Leonen cited the long lines of citizens begging in the offices of senators, members of the House of Representatives, local government officials, or the Philippine Charity Sweepstakes Office for funding to pay their medical bills or those of their loved ones.
“We have a government that has reduced so many of our people to degrading forms of mendicancy,” Leonen lamented.
He pointed to the Constitution and the Universal Health Care Act, both of which envision dignity for people in access to healthcare.
In the past three years, however, funding for institutionalized systems to address poverty, such as the Pantawid Pamilyang Pilipino Program and PhilHealth funds mandated to implement the UHC Act, has been diverted to programs that rely on political patronage to secure social support.

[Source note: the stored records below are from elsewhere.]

(** * The MQTT-to-InfluxDB bridge of lesson5/homework5/backend/backend.py

    A shallow embedding of the [on_message] callback registered by
    [create_mqtt_receiver] (backend.py, lines 121-163), together with the
    Python operations it relies on, and the properties of the callback.

    Conventions of the embedding.
    - A Python [str] is a Rocq [string]; every character stands for one code
      point below 256.
    - A Python [float] is a primitive binary64 float; the callback never
      computes with it, it only tests its type and stores it.
    - The value produced by [json.loads] is a [pyval]; keys of a JSON object
      are strings and a [dict] keeps them in insertion order.
    - Logging, the call of [json.loads] and the call of [write_points] are
      recorded, in order, in a trace carried by the state; an exception
      keeps the state reached when it was raised. *)

From Stdlib Require Import List String Ascii ZArith Bool Lia.
From Stdlib Require Import Floats.PrimFloat.
Import ListNotations.

Local Open Scope string_scope.
Local Open Scope list_scope.

(** ** Python values *)

Set Warnings "-register-all".

Inductive pyval : Type :=
| PyNone
| PyBool (b : bool)
| PyInt (z : Z)
| PyFloat (f : float)
| PyStr (s : string)
| PyList (l : list pyval)
| PyDict (d : list (string * pyval)).

(** The exceptions that can leave the callback. [JSONDecodeError] is a
    subclass of [ValueError] in Python; it is kept apart to tell the failure
    of [json.loads] from the failure of [strptime]. [SinkUnavailable] stands
    for whatever [write_points] raises when the database cannot be reached. *)
Inductive exn : Type :=
| TypeError
| ValueError
| KeyError
| IndexError
| AttributeError
| UnicodeDecodeError
| JSONDecodeError
| SinkUnavailable.

Inductive result (A : Type) : Type :=
| Ok (a : A)
| Raise (e : exn).
Arguments Ok {A} a.
Arguments Raise {A} e.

“I am sure that this is not what social justice and the fundamental respect for human dignity are all about,” Leonen said, referring to the promotion of dependence on elected officials.
Several other Supreme Court justices expressed a similar view that the manipulation of the budget to place the people’s welfare at the mercy of politicians must not be allowed to prosper.
“I am hopeful that we can do better,” Leonen said, appealing to government leaders.
Piercing through the callousness of those who wield power is easier said than done, however.